S&P futures were down 1.1 per cent following the index’s 3.1 per cent loss last week. The Nasdaq 100, which has been hit by a sell-off in big tech stocks in recent weeks, was on track for a 1.3 per cent drop.

The latest falls, which also dragged down markets in Europe and Asia, came after US President Donald Trump on Sunday declined to rule out either a recession or a pick-up in inflation as he dismissed business concerns over lack of clarity on his tariff plans.

“Global growth and trade are under threat,” said Paul Donovan, chief economist at UBS Global Wealth Management, adding that Trump’s policy on tariffs has been “unpredictable”.

“If fear increases, consumers are less inclined to spend and companies are less inclined to invest,” he said.

In Europe, where shares have outperformed the US this year, the Stoxx Europe 600 index fell 0.7 per cent, dragged down by banks and technology shares.
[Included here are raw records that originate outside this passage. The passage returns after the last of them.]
Definition InferenceService_DeepCopyObject (in_ : Ptr IsvcM) : Mem C (option RuntimeObject) :=
  object_of OInferenceService (InferenceService_DeepCopy in_).
Definition InferenceServiceList_DeepCopyObject (in_ : Ptr (ListM IsvcM))
    : Mem C (option RuntimeObject) :=
  object_of OInferenceServiceList (InferenceServiceList_DeepCopy in_).
Definition Model_DeepCopyObject (in_ : Ptr ModelM) : Mem C (option RuntimeObject) :=
  object_of OModel (Model_DeepCopy in_).
Definition ModelList_DeepCopyObject (in_ : Ptr (ListM ModelM)) : Mem C (option RuntimeObject) :=
  object_of OModelList (ModelList_DeepCopy in_).
Definition PlatformPolicy_DeepCopyObject (in_ : Ptr PolicyM) : Mem C (option RuntimeObject) :=
  object_of OPlatformPolicy (PlatformPolicy_DeepCopy in_).
Definition PlatformPolicyList_DeepCopyObject (in_ : Ptr (ListM PolicyM))
    : Mem C (option RuntimeObject) :=
  object_of OPlatformPolicyList (PlatformPolicyList_DeepCopy in_).
Definition Tenant_DeepCopyObject (in_ : Ptr TenantM) : Mem C (option RuntimeObject) :=
  object_of OTenant (Tenant_DeepCopy in_).
Definition TenantList_DeepCopyObject (in_ : Ptr (ListM TenantM)) : Mem C (option RuntimeObject) :=
  object_of OTenantList (TenantList_DeepCopy in_).

(** The method of the interface, by the type of the pointer. *)
Definition DeepCopyObject (o : RuntimeObject) : Mem C (option RuntimeObject) :=
  match o with
  | OInferenceService p => InferenceService_DeepCopyObject p
  | OInferenceServiceList p => InferenceServiceList_DeepCopyObject p
  | OModel p => Model_DeepCopyObject p
  | OModelList p => ModelList_DeepCopyObject p
  | OPlatformPolicy p => PlatformPolicy_DeepCopyObject p
  | OPlatformPolicyList p => PlatformPolicyList_DeepCopyObject p
  | OTenant p => Tenant_DeepCopyObject p
  | OTenantList p => TenantList_DeepCopyObject p
  end.

(** What an object stands for. *)
Abbreviation ListOf A := (TypeMeta * ListMeta * option (list (TypeMeta * A)))%type.
Inductive ObjectValue :=
  | VInferenceService (a : TypeMeta * InferenceService)
  | VInferenceServiceList (a : ListOf InferenceService)
  | VModel (a : TypeMeta * Model) | VModelList (a : ListOf Model)
  | VPlatformPolicy (a : TypeMeta * PlatformPolicy) | VPlatformPolicyList (a : ListOf PlatformPolicy)
  | VTenant (a : TypeMeta * Tenant) | VTenantList (a : ListOf Tenant).

Definition reads_object (h : Store C) (o : RuntimeObject) (v : ObjectValue) (F : gset loc) : Prop :=
  match o, v with
  | OInferenceService p, VInferenceService a => reads_ptr h p (Some a) F
  | OInferenceServiceList p, VInferenceServiceList a => reads_ptr h p (Some a) F
  | OModel p, VModel a => reads_ptr h p (Some a) F
  | OModelList p, VModelList a => reads_ptr h p (Some a) F
  | OPlatformPolicy p, VPlatformPolicy a => reads_ptr h p (Some a) F
  | OPlatformPolicyList p, VPlatformPolicyList a => reads_ptr h p (Some a) F
  | OTenant p, VTenant a => reads_ptr h p (Some a) F
  | OTenantList p, VTenantList a => reads_ptr h p (Some a) F
  | _, _ => False
  end.

(** A nil pointer, of any of the types. *)
Definition is_nil_object (o : RuntimeObject) : bool :=
  match o with
  | OInferenceService Nil | OInferenceServiceList Nil | OModel Nil | OModelList Nil
  | OPlatformPolicy Nil | OPlatformPolicyList Nil | OTenant Nil | OTenantList Nil => true
  | _ => false
  end.

(** ** The laws *)

Context `{!LibraryTypesLaws MetaM CondM ListMetaM LibCell ListMeta}.

#[export] Instance int_laws : DeepCopyLaws C Z Z.
Proof. by apply plain_laws. Qed.
#[export] Instance string_laws : DeepCopyLaws C string string.
Proof. by apply plain_laws. Qed.
#[export] Instance bool_laws : DeepCopyLaws C bool bool.
Proof. by apply plain_laws. Qed.
#[export] Instance ModelSource_laws : DeepCopyLaws C ModelSource ModelSource.
Proof. by apply plain_laws. Qed.
#[export] Instance ModelSpec_laws : DeepCopyLaws C ModelSpec ModelSpec.
Proof. by apply plain_laws. Qed.
#[export] Instance TenantResourceQuota_laws :
  DeepCopyLaws C TenantResourceQuota TenantResourceQuota.
Proof. by apply plain_laws. Qed.
#[export] Instance TenantPriority_laws : DeepCopyLaws C TenantPriority TenantPriority.
Proof. by apply plain_laws. Qed.
#[export] Instance TenantSpec_laws : DeepCopyLaws C TenantSpec TenantSpec.
Proof. by apply plain_laws. Qed.
#[export] Instance IsolationPolicy_laws : DeepCopyLaws C IsolationPolicy IsolationPolicy.
Proof. by apply plain_laws. Qed.
#[export] Instance SignedModelsPolicy_laws : DeepCopyLaws C SignedModelsPolicy SignedModelsPolicy.
Proof. by apply plain_laws. Qed.
#[export] Instance SchedulingPolicy_laws : DeepCopyLaws C SchedulingPolicy SchedulingPolicy.
Proof. by apply plain_laws. Qed.
#[export] Instance PlatformPolicySpec_laws : DeepCopyLaws C PlatformPolicySpec PlatformPolicySpec.
Proof. by apply plain_laws. Qed.
(** *** Commands *)

(** Where and with which environment a command is run. *)
Definition project_dir (h : Host) : string :=
  match wd h with (d, Some _) => d | (d, None) => Replace d "/test/e2e" "" end.
Definition placed (cmd : Cmd) (h : Host) : Cmd :=
  mkCmd (Args cmd) (project_dir h)
    (map (fun kv => kv.1 +:+ "=" +:+ kv.2) (env h) ++ ["GO111MODULE=on"]).

(** What stays as it is but for the command. *)
Definition ran (c : Cmd) (h h' : Host) : Prop :=
  commands h' = commands h ++ [c] /\ files h' = files h /\ env h' = env h.

Lemma Run_spec cmd h :
  let '(output, fails) := execute (commands h) (placed cmd h) in
  exists err h', runState (run cmd) h = ((output, err), h') /\
    (err = None <-> fails = None) /\ ran (placed cmd h) h h' /\
    match change_dir (project_dir h) with
    | Ok d => wd h' = d
    | Err _ => wd h' = wd h
    end.
Proof.
  unfold Run, placed, project_dir, ran. cbn.
  destruct (wd h) as [d [e|]] eqn:Hwd; cbn; destruct (change_dir _); cbn;
    destruct (execute _ _) as [output [e'|]]; do 2 eexists; (split; [done|]);
    (split; [split; done|]); by split_and!.
Qed.

(** [strings.Replace] once, where the text occurs at the end only. *)
Lemma replace_skip s old new : replace_from (String.length s) s old new = "".
Proof. by induction s. Qed.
Germany’s Dax, which hit a string of record highs last week after the country agreed a historic spending package, fell 0.8 per cent. 

US Treasuries rallied on Monday, as investors sought haven assets. The 10-year yield, which falls as prices rise, was down 0.07 percentage points at 4.25 per cent.

Investors are concerned that Trump’s on-off trade war is hurting the US economy, with Friday’s disappointing jobs numbers the latest in a run of weak data.

Over the weekend Treasury secretary Scott Bessent provided little in the way of reassurance to worried investors as he acknowledged signs of US economic weakness. “Could we be seeing that this economy that we inherited starting to roll a bit? Sure,” he told CNBC.

Trump and Bessent seem to be prepared for “some pain to reorientate the economy”, said Deutsche Bank’s Jim Reid. “Taken at face value, these quotes suggests that their pain level is higher than most would’ve believed a few weeks ago.”

Meanwhile, Chinese consumer prices fell in February for the first time in 13 months, in the latest sign of weakness for the world’s second-largest economy. The CSI 300 index closed down 0.4 per cent, while the Hang Seng index dropped 1.9 per cent, although it is still up around 19 per cent this year.

The equity market falls of recent weeks mark a sharp reversal from the mood late last year and earlier this year, when hopes of deregulation and tax cuts under Trump fuelled a market rally.

Instead, duties on goods from trading partners such as Canada, Mexico, China and the EU have led investors to rein in their bets and driven many into cutting risk.

Wall Street banks are also rethinking previous bullish bets on how well the S&P will perform this year.

JPMorgan believes the index could fall as low as 5,200 — a near-10 per cent drop from current levels — due to “trade uncertainty”, while analysts at Citi believe the fallout from Trump policies can push the S&P down to 5,550 points. Before the end of the year, an average of 10 global banks expected the index to climb roughly 10 per cent in 2025 to about 6,550 points.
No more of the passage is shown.